**Work instruction:**
All entries below are to be reproduced exactly.

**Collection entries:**
▼▼▼
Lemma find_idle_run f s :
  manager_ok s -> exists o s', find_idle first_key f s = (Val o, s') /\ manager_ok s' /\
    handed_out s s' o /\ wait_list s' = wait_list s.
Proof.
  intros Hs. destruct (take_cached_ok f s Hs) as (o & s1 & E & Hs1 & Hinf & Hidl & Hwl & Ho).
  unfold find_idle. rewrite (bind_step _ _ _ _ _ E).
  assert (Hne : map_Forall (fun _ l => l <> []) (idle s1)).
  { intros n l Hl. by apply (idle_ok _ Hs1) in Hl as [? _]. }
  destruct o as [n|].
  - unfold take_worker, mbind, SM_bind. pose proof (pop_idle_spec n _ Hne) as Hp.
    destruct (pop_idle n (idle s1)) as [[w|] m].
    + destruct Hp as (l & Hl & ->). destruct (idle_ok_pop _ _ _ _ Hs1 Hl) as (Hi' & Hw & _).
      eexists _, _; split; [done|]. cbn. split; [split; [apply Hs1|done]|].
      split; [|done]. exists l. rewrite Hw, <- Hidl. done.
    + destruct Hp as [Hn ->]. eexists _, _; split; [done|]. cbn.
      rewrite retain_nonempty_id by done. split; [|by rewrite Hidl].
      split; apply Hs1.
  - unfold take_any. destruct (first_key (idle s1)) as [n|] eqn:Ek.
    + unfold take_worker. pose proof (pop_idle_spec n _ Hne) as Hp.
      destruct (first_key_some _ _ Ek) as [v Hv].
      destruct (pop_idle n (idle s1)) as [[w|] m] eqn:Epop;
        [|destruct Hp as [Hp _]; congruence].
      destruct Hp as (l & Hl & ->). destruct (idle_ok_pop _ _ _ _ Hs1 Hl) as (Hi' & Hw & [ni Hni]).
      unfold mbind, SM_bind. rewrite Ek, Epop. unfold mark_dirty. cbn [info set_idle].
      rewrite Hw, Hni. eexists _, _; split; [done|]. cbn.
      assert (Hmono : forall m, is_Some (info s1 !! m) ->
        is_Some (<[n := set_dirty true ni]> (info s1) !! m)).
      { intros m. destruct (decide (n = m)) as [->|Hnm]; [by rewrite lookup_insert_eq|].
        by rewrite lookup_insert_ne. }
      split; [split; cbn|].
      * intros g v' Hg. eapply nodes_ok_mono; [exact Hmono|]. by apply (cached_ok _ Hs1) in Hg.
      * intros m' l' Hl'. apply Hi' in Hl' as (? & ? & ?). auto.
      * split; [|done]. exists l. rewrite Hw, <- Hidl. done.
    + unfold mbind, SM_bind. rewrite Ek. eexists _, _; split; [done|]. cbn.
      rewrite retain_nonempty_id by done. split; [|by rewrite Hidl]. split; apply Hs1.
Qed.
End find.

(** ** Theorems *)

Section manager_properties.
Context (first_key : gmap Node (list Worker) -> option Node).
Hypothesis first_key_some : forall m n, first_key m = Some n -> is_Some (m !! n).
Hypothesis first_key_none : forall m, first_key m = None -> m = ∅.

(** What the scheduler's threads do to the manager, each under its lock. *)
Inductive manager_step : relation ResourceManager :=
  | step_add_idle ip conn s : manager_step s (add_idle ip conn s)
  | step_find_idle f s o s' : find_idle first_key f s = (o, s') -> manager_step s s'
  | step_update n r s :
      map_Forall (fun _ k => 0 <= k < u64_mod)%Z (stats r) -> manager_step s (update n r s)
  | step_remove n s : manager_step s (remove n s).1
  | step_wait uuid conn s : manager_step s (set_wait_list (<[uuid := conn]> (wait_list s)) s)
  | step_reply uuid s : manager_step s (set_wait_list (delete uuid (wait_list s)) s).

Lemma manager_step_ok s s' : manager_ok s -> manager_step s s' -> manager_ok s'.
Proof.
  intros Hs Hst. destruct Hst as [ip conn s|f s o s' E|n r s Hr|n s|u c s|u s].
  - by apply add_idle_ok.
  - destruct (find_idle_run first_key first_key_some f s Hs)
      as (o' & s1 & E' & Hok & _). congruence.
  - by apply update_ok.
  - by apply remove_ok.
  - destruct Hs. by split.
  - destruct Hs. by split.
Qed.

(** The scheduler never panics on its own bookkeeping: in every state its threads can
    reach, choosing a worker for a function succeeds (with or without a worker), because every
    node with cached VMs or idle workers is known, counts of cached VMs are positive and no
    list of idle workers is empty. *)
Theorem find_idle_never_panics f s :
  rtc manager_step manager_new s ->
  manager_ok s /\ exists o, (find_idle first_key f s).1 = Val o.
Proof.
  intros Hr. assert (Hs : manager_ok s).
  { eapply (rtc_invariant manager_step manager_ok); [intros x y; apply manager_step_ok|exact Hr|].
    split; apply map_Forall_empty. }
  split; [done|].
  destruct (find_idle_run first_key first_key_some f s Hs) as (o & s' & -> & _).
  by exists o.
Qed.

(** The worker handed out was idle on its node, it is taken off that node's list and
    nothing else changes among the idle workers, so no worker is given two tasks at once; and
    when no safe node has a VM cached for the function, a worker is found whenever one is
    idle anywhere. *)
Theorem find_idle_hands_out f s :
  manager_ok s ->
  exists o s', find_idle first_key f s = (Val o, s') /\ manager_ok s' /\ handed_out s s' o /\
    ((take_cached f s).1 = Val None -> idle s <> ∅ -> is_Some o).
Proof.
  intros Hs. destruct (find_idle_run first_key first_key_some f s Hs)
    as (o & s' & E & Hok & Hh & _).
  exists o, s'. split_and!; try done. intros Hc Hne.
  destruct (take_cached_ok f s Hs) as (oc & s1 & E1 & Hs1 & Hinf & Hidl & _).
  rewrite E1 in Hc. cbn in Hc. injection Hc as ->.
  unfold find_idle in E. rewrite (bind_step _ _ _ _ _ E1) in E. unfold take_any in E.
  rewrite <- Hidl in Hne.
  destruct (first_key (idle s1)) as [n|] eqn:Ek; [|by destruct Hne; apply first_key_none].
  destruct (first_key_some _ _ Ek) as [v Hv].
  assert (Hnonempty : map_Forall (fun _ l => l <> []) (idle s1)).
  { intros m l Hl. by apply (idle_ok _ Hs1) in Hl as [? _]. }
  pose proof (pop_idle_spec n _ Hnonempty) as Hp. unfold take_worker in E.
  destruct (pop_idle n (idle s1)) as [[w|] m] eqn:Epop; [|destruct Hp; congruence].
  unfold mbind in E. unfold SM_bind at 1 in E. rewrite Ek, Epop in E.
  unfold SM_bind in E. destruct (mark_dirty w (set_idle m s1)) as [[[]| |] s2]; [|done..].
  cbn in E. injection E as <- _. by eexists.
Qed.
▲▲▲
**Written answer:**
Lemma find_idle_run f s :
  manager_ok s -> exists o s', find_idle first_key f s = (Val o, s') /\ manager_ok s' /\
    handed_out s s' o /\ wait_list s' = wait_list s.
Proof.
  intros Hs. destruct (take_cached_ok f s Hs) as (o & s1 & E & Hs1 & Hinf & Hidl & Hwl & Ho).
  unfold find_idle. rewrite (bind_step _ _ _ _ _ E).
  assert (Hne : map_Forall (fun _ l => l <> []) (idle s1)).
  { intros n l Hl. by apply (idle_ok _ Hs1) in Hl as [? _]. }
  destruct o as [n|].
  - unfold take_worker, mbind, SM_bind. pose proof (pop_idle_spec n _ Hne) as Hp.
    destruct (pop_idle n (idle s1)) as [[w|] m].
    + destruct Hp as (l & Hl & ->). destruct (idle_ok_pop _ _ _ _ Hs1 Hl) as (Hi' & Hw & _).
      eexists _, _; split; [done|]. cbn. split; [split; [apply Hs1|done]|].
      split; [|done]. exists l. rewrite Hw, <- Hidl. done.
    + destruct Hp as [Hn ->]. eexists _, _; split; [done|]. cbn.
      rewrite retain_nonempty_id by done. split; [|by rewrite Hidl].
      split; apply Hs1.
  - unfold take_any. destruct (first_key (idle s1)) as [n|] eqn:Ek.
    + unfold take_worker. pose proof (pop_idle_spec n _ Hne) as Hp.
      destruct (first_key_some _ _ Ek) as [v Hv].
      destruct (pop_idle n (idle s1)) as [[w|] m] eqn:Epop;
        [|destruct Hp as [Hp _]; congruence].
      destruct Hp as (l & Hl & ->). destruct (idle_ok_pop _ _ _ _ Hs1 Hl) as (Hi' & Hw & [ni Hni]).
      unfold mbind, SM_bind. rewrite Ek, Epop. unfold mark_dirty. cbn [info set_idle].
      rewrite Hw, Hni. eexists _, _; split; [done|]. cbn.
      assert (Hmono : forall m, is_Some (info s1 !! m) ->
        is_Some (<[n := set_dirty true ni]> (info s1) !! m)).
      { intros m. destruct (decide (n = m)) as [->|Hnm]; [by rewrite lookup_insert_eq|].
        by rewrite lookup_insert_ne. }
      split; [split; cbn|].
      * intros g v' Hg. eapply nodes_ok_mono; [exact Hmono|]. by apply (cached_ok _ Hs1) in Hg.
      * intros m' l' Hl'. apply Hi' in Hl' as (? & ? & ?). auto.
      * split; [|done]. exists l. rewrite Hw, <- Hidl. done.
    + unfold mbind, SM_bind. rewrite Ek. eexists _, _; split; [done|]. cbn.
      rewrite retain_nonempty_id by done. split; [|by rewrite Hidl]. split; apply Hs1.
Qed.
End find.

(** ** Theorems *)

Section manager_properties.
Context (first_key : gmap Node (list Worker) -> option Node).
Hypothesis first_key_some : forall m n, first_key m = Some n -> is_Some (m !! n).
Hypothesis first_key_none : forall m, first_key m = None -> m = ∅.

(** What the scheduler's threads do to the manager, each under its lock. *)
Inductive manager_step : relation ResourceManager :=
  | step_add_idle ip conn s : manager_step s (add_idle ip conn s)
  | step_find_idle f s o s' : find_idle first_key f s = (o, s') -> manager_step s s'
  | step_update n r s :
      map_Forall (fun _ k => 0 <= k < u64_mod)%Z (stats r) -> manager_step s (update n r s)
  | step_remove n s : manager_step s (remove n s).1
  | step_wait uuid conn s : manager_step s (set_wait_list (<[uuid := conn]> (wait_list s)) s)
  | step_reply uuid s : manager_step s (set_wait_list (delete uuid (wait_list s)) s).

Lemma manager_step_ok s s' : manager_ok s -> manager_step s s' -> manager_ok s'.
Proof.
  intros Hs Hst. destruct Hst as [ip conn s|f s o s' E|n r s Hr|n s|u c s|u s].
  - by apply add_idle_ok.
  - destruct (find_idle_run first_key first_key_some f s Hs)
      as (o' & s1 & E' & Hok & _). congruence.
  - by apply update_ok.
  - by apply remove_ok.
  - destruct Hs. by split.
  - destruct Hs. by split.
Qed.

(** The scheduler never panics on its own bookkeeping: in every state its threads can
    reach, choosing a worker for a function succeeds (with or without a worker), because every
    node with cached VMs or idle workers is known, counts of cached VMs are positive and no
    list of idle workers is empty. *)
Theorem find_idle_never_panics f s :
  rtc manager_step manager_new s ->
  manager_ok s /\ exists o, (find_idle first_key f s).1 = Val o.
Proof.
  intros Hr. assert (Hs : manager_ok s).
  { eapply (rtc_invariant manager_step manager_ok); [intros x y; apply manager_step_ok|exact Hr|].
    split; apply map_Forall_empty. }
  split; [done|].
  destruct (find_idle_run first_key first_key_some f s Hs) as (o & s' & -> & _).
  by exists o.
Qed.

(** The worker handed out was idle on its node, it is taken off that node's list and
    nothing else changes among the idle workers, so no worker is given two tasks at once; and
    when no safe node has a VM cached for the function, a worker is found whenever one is
    idle anywhere. *)
Theorem find_idle_hands_out f s :
  manager_ok s ->
  exists o s', find_idle first_key f s = (Val o, s') /\ manager_ok s' /\ handed_out s s' o /\
    ((take_cached f s).1 = Val None -> idle s <> ∅ -> is_Some o).
Proof.
  intros Hs. destruct (find_idle_run first_key first_key_some f s Hs)
    as (o & s' & E & Hok & Hh & _).
  exists o, s'. split_and!; try done. intros Hc Hne.
  destruct (take_cached_ok f s Hs) as (oc & s1 & E1 & Hs1 & Hinf & Hidl & _).
  rewrite E1 in Hc. cbn in Hc. injection Hc as ->.
  unfold find_idle in E. rewrite (bind_step _ _ _ _ _ E1) in E. unfold take_any in E.
  rewrite <- Hidl in Hne.
  destruct (first_key (idle s1)) as [n|] eqn:Ek; [|by destruct Hne; apply first_key_none].
  destruct (first_key_some _ _ Ek) as [v Hv].
  assert (Hnonempty : map_Forall (fun _ l => l <> []) (idle s1)).
  { intros m l Hl. by apply (idle_ok _ Hs1) in Hl as [? _]. }
  pose proof (pop_idle_spec n _ Hnonempty) as Hp. unfold take_worker in E.
  destruct (pop_idle n (idle s1)) as [[w|] m] eqn:Epop; [|destruct Hp; congruence].
  unfold mbind in E. unfold SM_bind at 1 in E. rewrite Ek, Epop in E.
  unfold SM_bind in E. destruct (mark_dirty w (set_idle m s1)) as [[[]| |] s2]; [|done..].
  cbn in E. injection E as <- _. by eexists.
Qed.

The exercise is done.